> **THE DATA**:
Lemma ORegister_keeps db source start reason actor now :
  books db -> kept db (RegisterRevenueSource pool source start reason actor now db).2.
Proof.
  intros Hb. unfold RegisterRevenueSource. destruct (Source_Validate source); [|done]. case_match; [done|].
  apply Update_keeps; [|done]. intros [] tx Ht. cbv zeta in Ht. case_match.
  - case_match; [done|]. injection Ht as <-. apply sources_keep; [by eapply lookup_size_ne|done].
  - destruct (rounds_below _ _ _ _); [|done]. case_match; [done|]. injection Ht as <-. apply sources_keep; [apply insert_size_ne|done].
Qed.
Lemma ODrain_keeps db id round reason actor now : books db -> kept db (DrainRevenueSource id round reason actor now db).2.
Proof.
  intros Hb. unfold DrainRevenueSource. apply Update_keeps; [|done]. intros [] tx Ht. repeat case_match; try done; injection Ht as <-; try done;
    (apply sources_keep; [apply insert_size_ne|done]).
Qed.
Lemma ORetire_keeps db id after reason proof actor now : books db -> kept db (RetireRevenueSource id after reason proof actor now db).2.
Proof.
  intros Hb. unfold RetireRevenueSource. apply Update_keeps; [|done]. intros [] tx Ht. repeat case_match; try done; injection Ht as <-; try done;
    (apply sources_keep; [apply insert_size_ne|done]).
Qed.

(** Writes outside the books. *)
Lemma OAccept_keeps db poolID wallet version join now : books db -> kept db (acceptRegionalTerms pool poolID wallet version join now db).2.
Proof.
  intros Hb. unfold acceptRegionalTerms. case_match; [done|]. apply Update_keeps; [|done]. intros res tx Ht.
  assert (Hg : forall tx0, kept db tx0 -> kept db (grantAcceptedTerms (ToLower wallet) version tx0)).
  { intros tx0 Hk. unfold grantAcceptedTerms. destruct (bool_decide (default "" (rt_Version <$> latest_terms tx0) = version)); [|done].
    eapply kept_trans; [exact Hk|]. eapply books_same; [reflexivity..|apply Hk]. }
  cbv zeta in Ht. repeat (case_match; try done); simplify_eq; apply Hg; try done; (eapply books_same, Hb; reflexivity).
Qed.
Lemma OBegin_keeps db item now : books db -> kept db (BeginTermsPublication pool item now db).2.
Proof.
  intros Hb. unfold BeginTermsPublication. case_match; [done|]. cbv zeta. case_match; [done|]. apply Update_keeps; [|done]. intros res tx Ht.
  repeat (case_match; try done); simplify_eq; try done; (eapply books_same, Hb; reflexivity).
Qed.
Lemma OPublish_keeps db item now : books db -> kept db (SaveTermsPublication item now db).2.
Proof.
  intros Hb. unfold SaveTermsPublication. apply Update_keeps; [|done]. intros res tx Ht.
  repeat (case_match; try done); simplify_eq; (eapply books_same, Hb; reflexivity).
Qed.
Lemma OWork_keeps db receipt now : books db -> kept db (SaveWorkReceipt pool receipt now db).2.
Proof.
  intros Hb. unfold SaveWorkReceipt. case_match; [done|]. cbv zeta. apply Update_keeps; [|done]. intros res tx Ht.
  repeat (case_match; try done); simplify_eq; try done; (eapply books_same, Hb; reflexivity).
Qed.
Lemma OAudit_keeps db event now : books db -> kept db (AppendAuditEvent event now db).2.
Proof. intros Hb. (eapply books_same, Hb; reflexivity). Qed.

(** ** Rounds *)
#[local] Instance round_name_inj : Inj (=) (=) round_name.
Proof. intros a b. unfold round_name. by intros E%(inj (String.append _)). Qed.

Lemma canonical_round_ok raw round : canonical_round raw = Some round -> raw = dec_string round /\ 0 <= round < 2 ^ 63.
Proof.
  unfold canonical_round. destruct (ParseInt raw) as [n|] eqn:En; [|done]. destruct (_ && _) eqn:Eb; [|done]. intros [= <-]. to_prop.
  split; [done|]. split; [lia|]. subst raw. unfold ParseInt in En. rewrite SetString10_dec in En. repeat case_match; simplify_eq; to_prop; lia.
Qed.
Lemma check_reports_total sources round now reports seen total total' :
  check_reports sources round now reports seen total = Ok total' -> 0 <= total -> 0 <= total'.
Proof.
  revert seen total. induction reports as [|r reports IH]; simpl; intros seen total Hc Ht; [by injection Hc as <-|].
  destruct (sources !! _) as [source|]; [|done]. case_bool_decide; [done|].
  destruct (Report_Validate _ _ _ _) as [[]|] eqn:Ev; [|done]. eapply IH; [exact Hc|]. unfold Report_Validate in Ev.
  destruct (SetString10 _) as [amount|]; [|by repeat case_match]. repeat case_match; to_prop; simpl; try done; lia.
Qed.
Lemma ForEach_none {A} : ForEach (∅ : M A) = [].
Proof.
  destruct (ForEach (∅ : M A)) as [|[k x] l] eqn:E; [done|]. assert (Hk : (k, x) ∈ ForEach (∅ : M A)) by (rewrite E; left).
  apply elem_of_ForEach in Hk. by rewrite lookup_empty in Hk.
Qed.
Lemma round_sources_size round db : size (round_sources round db) <> 0%nat -> exists b, pd_sources db = Some b /\ size b <> 0%nat.
Proof.
  unfold round_sources. intros Hs.
  assert (Hne : opt_bucket (pd_sources db) <> ∅) by (intros E; rewrite E, ForEach_none in Hs; by apply Hs, map_size_empty).
  destruct (pd_sources db) as [b|]; [|done]. exists b. split; [done|]. by intros Hb%map_size_empty_iff.
Qed.

(** A round that is closed for the first time. *)
Lemma put_round_keeps receipt round total now db :
  canonical_round (rr_RoundID receipt) = Some round -> rr_ID receipt = round_name (rr_RoundID receipt) ->
  rounds_of db !! rr_RoundID receipt = None -> rr_PoolRevenueWei receipt = dec_string total -> 0 <= total ->
  (exists b, pd_sources db = Some b /\ size b <> 0%nat) ->
  books db -> kept db (put_round (receipt <| rr_CreatedAt := created_or now (rr_CreatedAt receipt) |>) db).
Proof.
  intros [Er Hr]%canonical_round_ok En Hnew Ew Hw Hs [A Auniq B C D E F G]. set (db' := put_round _ db).
  assert (Hrow : forall k, k <> rr_RoundID receipt -> pd_round_receipts db' !! round_name k = pd_round_receipts db !! round_name k).
  { intros k Hk. unfold db', put_round. simpl. rewrite lookup_insert_ne; [done|]. rewrite En. by intros <-%(inj round_name). }
  assert (Hidx : forall k, rounds_of db' !! k = if decide (rr_RoundID receipt = k) then Some (rr_ID receipt) else rounds_of db !! k).
  { intros k. unfold rounds_of, db', put_round. simpl. apply lookup_insert. }
  assert (Hkept : rounds_kept db db').
  { intros k [id Hid]. assert (Hne : rr_RoundID receipt <> k) by congruence.
    assert (Hl : rounds_of db' !! k = rounds_of db !! k) by (rewrite Hidx; by destruct (decide _)). split; [done|].
    unfold round_wei. rewrite Hl, Hid. destruct (B k id Hid) as [-> _ _]. by rewrite (Hrow k (not_eq_sym Hne)). }
  split; cycle 1.
  { destruct (keeps_refl db) as [_ K2 K3]. split; [|exact K2|exact K3]. intros k id Hid. destruct (Hkept k) as [Hl _]; [by exists id|].
    split; [by rewrite Hl|]. destruct (B k id Hid) as [-> _ _]. apply Hrow. congruence. }
  split; try done.
  - intros k id. rewrite Hidx. destruct (decide _) as [<-|Hne].
    + intros <-%(inj Some). split; [done|by exists round|]. exists (receipt <| rr_CreatedAt := created_or now (rr_CreatedAt receipt) |>), total.
      split_and!; [|reflexivity|reflexivity|exact Ew|exact Hw].
      unfold db', put_round. simpl. by rewrite lookup_insert_eq.
    + intros Hid. pose proof (B k id Hid) as Hc. eapply same_closed_round, Hc. rewrite (cl_name _ _ _ Hc). by apply Hrow.
  - intros k id Hid. eapply closed_window_kept; [exact (D k id Hid)| |done| |]; [by apply same_terms|..].
    + by apply window_kept_same.
    + by apply batch_kept_same.
Qed.
Lemma check_round_ok receipt round now db :
  check_round pool receipt round now db = Ok tt ->
  exists total, rr_PoolRevenueWei receipt = dec_string total /\ 0 <= total /\ exists b, pd_sources db = Some b /\ size b <> 0%nat.
Proof.
  unfold check_round. destruct (existsb _ _); [done|]. destruct (bool_decide (pd_sources db = None)); [done|].
  destruct (_ || _) eqn:Es; [done|]. destruct (check_reports _ _ _ _ _ _) as [total|] eqn:Et; [|done]. simpl.
  destruct (bool_decide (dec_string total = _)) eqn:Ew; [|done]. intros _. exists total. to_prop. split_and!.
  - done.
  - by eapply check_reports_total.
  - by eapply round_sources_size.
Qed.
Lemma ORound_keeps db receipt now : proper_op (ORound receipt now) -> books db -> kept db (SaveRegionalRound pool receipt now db).2.
Proof.
  intros En Hb. unfold SaveRegionalRound. destruct (canonical_round _) as [round|] eqn:Er; [|done]. do 2 (case_match; [done|]).
  assert (Hu : kept db (Update (close_round pool receipt round now) db).2).
  { apply Update_keeps; [|done]. intros corrected tx Ht. unfold close_round in Ht.
    destruct (opt_bucket (pd_round_numbers db) !! rr_RoundID receipt) as [prior|] eqn:Ep.
    - unfold recordRegionalCorrection in Ht. repeat (case_match; try done); simplify_eq; try done; (eapply books_same, Hb; reflexivity).
    - destruct (check_round _ _ _ _ _) as [[]|] eqn:Ec; [|done]. simpl in Ht. injection Ht as <- <-.
      apply check_round_ok in Ec as (total & Ew & Ht & Hs). by eapply put_round_keeps. }
  destruct (Update _ db) as [[[]|e] tx]; exact Hu.
Qed.

(** Rounds outside the books are only written while there are no sources. *)
Lemma OPlainRound_keeps db receipt now : books db -> kept db (SaveRoundReceipt receipt now db).2.
Proof.
  intros Hb. unfold SaveRoundReceipt. case_match; [done|]. apply Update_keeps; [|done]. intros [] tx Ht.
  assert (Hn : pd_round_numbers db = None).
  { destruct (pd_round_numbers db) as [b|] eqn:E; [|done]. destruct (bk_sources db Hb) as (sources & Es & Hs); [by rewrite E|].
    rewrite Es, bool_decide_false in Ht by done. done. }
  assert (Hno : forall k, rounds_of db !! k = None) by (intros k; unfold rounds_of; rewrite Hn; apply lookup_empty).
  case_match; [done|]. injection Ht as <-. destruct Hb as [A Auniq B C D E F G]. split; cycle 1.
  { destruct (keeps_refl db) as [_ K2 K3]. split; [|exact K2|exact K3]. intros k id Hid. by rewrite Hno in Hid. }
  split; try done.
  - intros k id Hk. change (rounds_of db !! k = Some id) in Hk. by rewrite Hno in Hk.
  - intros k id Hk. destruct (D k id Hk) as (start & rounds & term & w & b & _ & _ & [_ [_ Hr] _ _ _] & Hc & _).
    destruct (Hc start ltac:(lia)) as [x Hx]. by rewrite Hno in Hx.
Qed.
(* ===== verification/PayoutEngine.v ===== *)
(** * Payouts as transaction intents

    pool-payout-executor/internal/payouts (engine.go, identity.go): every payout
    is one durable transaction intent of chain-commons, keyed by the
    controller's id.  An [Engine] is what a process and its store hold: the
    manager and processor state of TxProcessor, the identity the store is bound
    to, and the processing goroutines.  A goroutine takes its turns in halves of
    the processor's loop, [Entering] (sign and broadcast) and [Waiting] (for a
    receipt, and the reaction); a schedule says which goroutines ran while a call
    was waiting.  [en_log] is a trace of the transactions sent, with the intent
    and the wallet they were sent for. *)
From S2P Require Import Prelude.
From S2P Require Import GoBytes.
From S2P Require Import GoStrings.
From S2P Require Import Bolt.
From S2P Require Import ChainErrors.
From S2P Require Import Actions.
From S2P Require Import Types.
From S2P Require Import TxIntent.
From S2P Require Import TxProcessor.
From S2P Require Import PoolTypes.

(** go-ethereum's [common.HexToAddress] and [common.HexToHash]. *)
Class EthText := {
  HexToAddress : string -> string;
  HexToHash : string -> string;
}.

(** ** Configuration and outside *)
Record Executor := mkExecutor {
  ex_PoolID : string;
  ex_ExpectedWalletAddress : string;
  ex_BatchSize : Z;
  ex_ExecutorID : string;
  ex_LeaseTTLSeconds : Z;
  ex_ChainID : Z;
  ex_ConfirmationBlocks : Z;
  ex_MaxReplacements : nat;
  ex_BackoffBaseMS : Z;
  ex_BackoffMaxMS : Z;
  ex_AutoRequeueFailed : bool;
  ex_MaxRetries : Z;
  ex_RequeueCooldownSeconds : Z;
}.

(** What [TransactionByHash] tells of a transaction; no sender when none can be
    recovered from the signature. *)
Record ChainTx := mkChainTx {
  ct_Sender : option string;
  ct_ChainID : Z;
  ct_To : option string;
  ct_Value : Z;
  ct_Data : string;
  ct_Nonce : Z;
  ct_Gas : Z;
  ct_GasFeeCap : Z;
  ct_GasTipCap : Z;
}.
Inductive tx_answer := TxFound (tx : ChainTx) | TxNotFound | TxError (e : goerr).

(** A receipt: its status, and its block where it names one. *)
Inductive receipt_answer := ReceiptFound (status : Z) (block : option Z) | ReceiptNone | ReceiptError (e : goerr).

(** The wallet and the node of one process: its address, the chain id, the
    keystore, and the answers to the calls, indexed as those of a [World]. *)
Record Chain := mkChain {
  ch_wallet : string;
  ch_id : Z;
  ch_SignTx : Tx -> result goerr string;
  ch_world : World;
  ch_EstimateGas : nat -> string -> Z -> result goerr Z;
  ch_TransactionByHash : nat -> string -> tx_answer;
  ch_TransactionReceipt : nat -> string -> receipt_answer;
  ch_HeaderByNumber : nat -> result goerr (option Z);
  ch_BalanceAt : nat -> result goerr Z;
}.
Definition chain_signer (ch : Chain) : TxSigner := {| SignTx := ch_SignTx ch |}.

Definition TxGas : Z := 21000.
(** The defaults of chain-commons/config. *)
Definition defaultMaxReplacements : nat := 3.
Definition defaultReplacementGasBump : Z := 11.
Definition processor_config (cfg : Executor) (ch : Chain) : ProcessorConfig :=
  mkProcessorConfig (if bool_decide (ex_MaxReplacements cfg = 0%nat) then defaultMaxReplacements else ex_MaxReplacements cfg)
    defaultReplacementGasBump (ch_id ch) TxGas.
Definition reorgConfirmations (confirmationBlocks : Z) : Z :=
  if confirmationBlocks <=? 2 then 1 else confirmationBlocks - 1.

(** ** The engine *)
Definition Kind : string := "payout".

Inductive State := StatePending | StatePaid | StateFailed.
#[export] Instance State_eq_dec : EqDecision State.
Proof. solve_decision. Defined.

Record PayoutOutcome := mkOutcome {
  oc_State : State;
  oc_TxHash : string;
  oc_Nonce : Z;
  oc_Reason : string;
}.
Record Dispatched := mkDispatched {
  dp_TxHash : string;
  dp_Nonce : Z;
  dp_Reused : bool;
}.

Inductive payout_error := ErrUnknownTx | ErrNotTracked | PayoutErr (e : goerr).
Definition payout_error_String (e : payout_error) : string :=
  match e with
  | ErrUnknownTx => "payouts: transaction unknown to every endpoint"
  | ErrNotTracked => "payouts: no intent for this payout"
  | PayoutErr e => Error e
  end.

Record regionalIdentity := mkregionalIdentity {
  ri_PoolID : string;
  ri_Wallet : string;
  ri_ChainID : Z;
}.
#[export] Instance regionalIdentity_eq_dec : EqDecision regionalIdentity.
Proof. solve_decision. Defined.

(** A processing goroutine and the iterations it has left. *)
Inductive goroutine := Entering (n : nat) | Waiting (n : nat).

Record sending := mksending {
  sd_ID : string;
  sd_Wallet : string;
  sd_Tx : Tx;
  sd_Refused : option ErrorClass;
}.

Record Engine (M : Type -> Type) := mkEngine {
  en_ps : PState M;
  en_identity : option regionalIdentity;
  en_running : gmap string goroutine;
  en_log : list sending;
}.
Arguments mkEngine {M}.
Arguments en_ps {M}.
Arguments en_identity {M}.
Arguments en_running {M}.
Arguments en_log {M}.

Definition with_ps {M} (ps : PState M) (e : Engine M) : Engine M := mkEngine ps (en_identity e) (en_running e) (en_log e).
Definition with_running {M} (r : gmap string goroutine) (e : Engine M) : Engine M := mkEngine (en_ps e) (en_identity e) r (en_log e).

Abbreviation en_mgr e := (ps_mgr (en_ps e)).

Definition intentID (controllerIntentID : string) : string := ComputeID Kind controllerIntentID.
Definition params_ (controllerIntentID to : string) (amountWei gasLimit : Z) : Params :=
  mkParams Kind controllerIntentID to "" (Some amountWei) gasLimit {["controller_intent_id" := controllerIntentID]}.

Definition failReason (t : TxIntent) : string :=
  match ti_FailedReason t with None => "failed" | Some e => Error (CError_error e) end.
Definition dispatched (t : TxIntent) (reused : bool) : Dispatched :=
  match CurrentAttempt t with
  | None => mkDispatched "" 0 reused
  | Some a => mkDispatched (hexAddress (at_SignedTxHash a)) (at_Nonce a) reused
  end.
Definition outcome (t : TxIntent) : PayoutOutcome :=
  let '(hash, nonce) := match CurrentAttempt t with
                        | None => ("", 0)
                        | Some a => (hexAddress (at_SignedTxHash a), at_Nonce a)
                        end in
  match ti_Status t with
  | StatusConfirmed => mkOutcome StatePaid hash nonce ""
  | StatusFailed => mkOutcome StateFailed hash nonce (failReason t)
  | _ => mkOutcome StatePending hash nonce ""
  end.

Definition nonceFromExternalRef (ref : string) : option Z :=
  let ref := TrimSpace ref in
  if hasPrefix ref "nonce-" then ParseUint (drop_bytes 6 ref) else None.

Section engine.
Context `{Bolt M} `{EthText} `{PoolWire}.
Variables (cfg : Executor) (ch : Chain).
#[local] Instance payout_signer : TxSigner := chain_signer ch.
Open Scope act_scope.

Abbreviation eact := (st (Engine M) payout_error).
Abbreviation w := (ch_world ch).
Abbreviation pcfg := (processor_config cfg ch).

(** ** Goroutines *)

(** [spawn], unless it is running already. *)
Definition spawn (id : string) (e : Engine M) : Engine M :=
  if bool_decide (is_Some (en_running e !! id)) then e
  else with_running (<[id := Entering (S (cf_MaxReplacements pcfg))]> (en_running e)) e.

(** A computation of the processor for the intent [id], its sends noted. *)
Definition perform {A} (id : string) (m : st (PState M) goerr A) (e : Engine M) : result goerr A * Engine M :=
  let '(r, ps) := m (en_ps e) in
  let new := drop (length (ps_sent (en_ps e))) (ps_sent ps) in
  (r, mkEngine ps (en_identity e) (en_running e)
        (en_log e ++ ((fun x => mksending id (ch_wallet ch) x.1 x.2) <$> new))).

(** The first half of an iteration of [Process]. *)
Definition entry (id : string) : st (PState M) goerr step :=
  do! s <- get;
  match Status id (ps_mgr s) with
  | None => ret Stop
  | Some intent => if IsTerminal (ti_Status intent) then ret Stop else enter pcfg w intent
  end.

(** What is left of a goroutine after a half: nothing when it stops. *)
Definition next_turn (g : goroutine) (s : step) : option goroutine :=
  match s, g with
  | Stop, _ => None
  | Onward, Entering (S n) => Some (Waiting n)
  | Again, Entering (S n) => Some (Entering n)
  | _, Waiting n => Some (Entering n)
  | _, Entering O => None
  end.
(** One turn of the goroutine of [id]. *)
Definition turn (id : string) (e : Engine M) : Engine M :=
  match en_running e !! id with
  | None => e
  | Some g =>
      let half := match g with
                  | Entering O => ret Stop
                  | Entering (S _) => entry id
                  | Waiting n => await pcfg w (bool_decide (n = 0%nat)) id
                  end in
      let '(r, e) := perform id half e in
      let left := match r with Ok s => next_turn g s | Err _ => None end in
      with_running (match left with Some g => <[id := g]> (en_running e) | None => delete id (en_running e) end) e
  end.
Definition turns (ids : list string) (e : Engine M) : Engine M := foldl (fun e id => turn id e) e ids.

(** ** Opening and closing *)

(** [bindRegionalIdentity]: the store is bound before a goroutine can sign. *)
Definition bindRegionalIdentity (e : Engine M) : result payout_error (Engine M) :=
  let refusal msg := Err (PayoutErr (GPlain msg)) in
  let expected_wallet := ex_ExpectedWalletAddress cfg in
  let scoped := negb (bool_decide (ex_PoolID cfg = "")) in
  if negb (bool_decide (expected_wallet = "")) &&
     (negb (IsHexAddress expected_wallet) || negb (bool_decide (HexToAddress expected_wallet = ch_wallet ch)))
  then refusal "payout wallet does not match expected_wallet_address"
  else if scoped && (bool_decide (expected_wallet = "") || is_zero_bytes (ch_wallet ch))
  then refusal "regional payout requires its dedicated expected wallet"
  else if scoped && negb (ex_ChainID cfg =? 0) && negb (ch_id ch =? ex_ChainID cfg)
  then refusal "payout chain does not match configured chain"
  else
    let intents := ListIntents (mkFilter [] [] None) (en_mgr e) in
    let expected := mkregionalIdentity (ex_PoolID cfg) (hexAddress (ch_wallet ch)) (ch_id ch) in
    match en_identity e with
    | Some prior =>
        if bool_decide (prior = expected) then Ok e
        else refusal "regional payout store pool, wallet and chain are immutable"
    | None =>
        if negb scoped then Ok e
        else if negb (bool_decide (intents = [])) then refusal "cannot assign a regional identity to existing unqualified payout intents"
        else Ok (mkEngine (en_ps e) (Some expected) (en_running e) (en_log e))
    end.

(** A new process has no waiters, no goroutines and no nonce of its own. *)
Definition reopened (e : Engine M) : Engine M :=
  mkEngine (mkPState (mkManager (mg_intents (en_mgr e)) ∅) 0 0 (ps_sent (en_ps e))) (en_identity e) ∅ (en_log e).
Definition ResumeAll (e : Engine M) : Engine M := foldl (fun e id => spawn id e) e (Resume (en_mgr e)).
Definition OpenWith (e : Engine M) : result payout_error unit * Engine M :=
  let e := reopened e in
  if ch_id ch =? 0 then (Err (PayoutErr (GPlain "payouts: chain id is required")), e)
  else match bindRegionalIdentity e with
       | Err err => (Err err, e)
       | Ok e => (Ok tt, ResumeAll e)
       end.
(** The goroutines are cancelled and the process forgets the rest. *)
Definition Close (e : Engine M) : Engine M := reopened e.

(** ** Calls *)
Definition on_ps {A} (wrap : goerr -> goerr) (m : st (PState M) goerr A) : eact A :=
  fun e => let '(r, ps) := m (en_ps e) in
           (match r with Ok a => Ok a | Err err => Err (PayoutErr (wrap err)) end, with_ps ps e).
(** The number of an outside call. *)
Definition outside : eact nat := on_ps (fun err => err) tick.
Definition stop_with {A} (msg : string) : eact A := fail (PayoutErr (GPlain msg)).
Definition unreadable : goerr := GWrap "payouts: read intent" store_not_found.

> **DIRECTIONS**:
Every line above from the line with "[by rewrite E|]." to the line with "- intros k id Hk. change", both included, must be reproduced exactly, and no other line may appear.

> **WRITTEN REPLY**:
  { destruct (pd_round_numbers db) as [b|] eqn:E; [|done]. destruct (bk_sources db Hb) as (sources & Es & Hs); [by rewrite E|].
    rewrite Es, bool_decide_false in Ht by done. done. }
  assert (Hno : forall k, rounds_of db !! k = None) by (intros k; unfold rounds_of; rewrite Hn; apply lookup_empty).
  case_match; [done|]. injection Ht as <-. destruct Hb as [A Auniq B C D E F G]. split; cycle 1.
  { destruct (keeps_refl db) as [_ K2 K3]. split; [|exact K2|exact K3]. intros k id Hid. by rewrite Hno in Hid. }
  split; try done.
  - intros k id Hk. change (rounds_of db !! k = Some id) in Hk. by rewrite Hno in Hk.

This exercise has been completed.